191008 joker
UAE fans rave about Joaquin Phoenix's 'Joker' Image Credit: Supplied

Highlights

  • There is unkindness in many forms in the way we are with our family members, those we befriend, those we know socially, those who work for us, those who provide services to us, and even those who are strangers.
  • Kindness to me is the most important human virtue.

He sits in front of a mirror, his skeletal shoulders hunched like a child’s doodle. A black teardrop sits awkwardly under his right eye, as he contorts his leathery face into a smile that spreads like a grimace. Bright bulbs, bordering a medium-size mirror, reflect his steady hand holding a paintbrush adding colours to the ashen white of his face. Alone amidst others who talk and play cards and wait for their day to begin, silently, he keeps adding colours to the milky palette of his visage like a series of afterthoughts.

Hooking his fingers in the corners of his mouth, moving up and down, he practises his smile to create the perfect happy face, as it is his job, his ‘purpose’, to bring “laughter and joy into the world.” His mother had always told him that was what he was born to do. It didn’t matter if there was nothing joyous in his life, nothing to smile for in his world enveloped in a tedious un-changeability, in sombre colours and elegiac music of a memorial service for an unloved person.

A single tear makes its way, almost shyly, lining the black painted teardrop on his white painted face.

The dimly-lit room with its specified portions for “the hahas, which represent the agency that kind of rents out clown and strippers and magicians” is enlivened with news blaring from an invisible TV of the dreary stuff happening in the big city outside.

This is Arthur, this nondescript clown, changing his face, and practising his smile, and hiding his frowns, and wiping away his single tear, and preparing to look cheerful for the world that is unaware of its existence, and wouldn’t care if he dropped dead while it hurried around him, wrapped in its own noise, overcrowded in its self-created importance.

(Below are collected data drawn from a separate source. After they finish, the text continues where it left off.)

(** The steps of a program: malloc of less than 2 GB, free of a block it
    holds, and writes to the bytes of its blocks. *)
Inductive hstep : heap * list blk -> heap * list blk -> Prop :=
| hs_malloc n fuel h A r h' : 0 <= n < 2147483632 -> malloc base granted fuel n h = Some (r, h') ->
    hstep (h, A) (h', if r =? 0 then A else (r - 8, units n) :: A)
| hs_free A1 b A2 fuel h h' : free fuel (fst b + 8) h = Some h' -> hstep (h, A1 ++ b :: A2) (h', A1 ++ A2)
| hs_write b A h x v : b ∈ A -> fst b + 8 <= x < fst b + 8 * snd b -> hstep (h, A) (set_hmem (store8 x v (hmem h)) h, A).

Lemma malloc_start h A : heap_inv h A -> exists l, heap_ok (malloc_init base h) l A /\ brk (malloc_init base h) = brk h.
Proof.
  intros [[Hf ->]|[l Hok]].
  - destruct (malloc_init_fresh h Hf) as [H1 H2]. by exists [].
  - exists l. by rewrite (malloc_init_ok h l A).
Qed.

Lemma malloc_step_inv h A n fuel r h' : heap_inv h A -> 0 <= n < 2147483632 -> malloc base granted fuel n h = Some (r, h') ->
  heap_inv h' (if r =? 0 then A else (r - 8, units n) :: A).
Proof.
  intros Hi Hn Hm. destruct (malloc_start h A Hi) as (l & Hok & _). destruct (units_bounds n Hn) as (Eu & Hu & _).
  unfold malloc in Hm. rewrite Eu in Hm. apply (malloc_loop_mono _ _ (fuel + 2 * length l + 6)) in Hm; [|lia].
  destruct (malloc_loop_ok (malloc_init base h) l A (units n) (fuel + 2 * length l + 6) Hok Hu ltac:(lia)) as (r' & h1 & E & _ & _ & Hr).
  rewrite E in Hm. injection Hm as -> ->. pose proof (ok_base _ _ _ Hok). right.
  destruct Hr as [(-> & _ & _ & ->)|(Hr & l' & Hok')]; [by exists l|]. rewrite (proj2 (Z.eqb_neq _ _)) by lia. by exists l'.
Qed.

Joker, the latest hard-to-label cinematic enigma of Todd Phillips, the filmmaker who doesn’t generally adhere to political correctness, hits like a punch in the gut that knocks out the breath. Much has been written and said about the film that continues to be a massive global success, equally critiqued for its excessive violence and treatment of mental illness and lauded for the brilliance of its storytelling and its protagonist. Being a lifelong movie buff, I find superhero movies with their larger-than-life canvases and their deadly villains fascinating. Joker as the Batman bad guy is one of the most iconic of Hollywood’s villains, brought to more longevity with Heath Ledger’s unforgettable portrayal of Joker in Christopher Nolan’s 2008 The Dark Knight.

Life played one of its cruellest practical jokes when on January 22, 2008, the very promising, Academy Award-nominated–for Brokeback Mountain in 2005–Ledger died of a cardiac arrest. Heath Ledger was 28 years old. In 2009, he was awarded the Academy Award for Best Actor in a Supporting Role for his unforgettable Joker. In death, Heath Ledger immortalised Joker.

My 24-year-old niece Areeba who’s more than a daughter to me and one of my two best friends–the other is my son Musa–watched Joker with her husband, and couldn’t stop talking about it. She watched it again. That was something she had never done in Lahore-watching a movie alone in cinema. I would have watched the movie even if she had not persuaded me to, but I found very intriguing her connecting to a movie that received loud judgements of disturbing and controversial. Third time, she watched the movie with me in a single-screen cinema that was almost packed. And it was silent as Joker played in its brooding, often perplexing, mostly shadowy colours, on the large cinema screen.

The story of every human

Joker riveted me. And what made me write on Joker wasn’t the obvious. Joker is devastatingly magnificent. As a dark, very uncomfortable, unapologetic, close-framed, tersely worded epigram of the world that the imaginary Gotham was in 1981, what the world of big cities is in 2019. Todd Phillips’ Joker is macabre. It is exquisite in its darkness that dances like slivers of an eclipsed moon on its protagonist as he dances in a dingy toilet, running as if his life depended on it, to hide from bad things in a city that is his but never is, trying in all his other-ness to fit clumsily with those whose rejection of him is conditioned for reasons he can’t make sense of. Joker is the story of every human being who despite being everywhere is invisible.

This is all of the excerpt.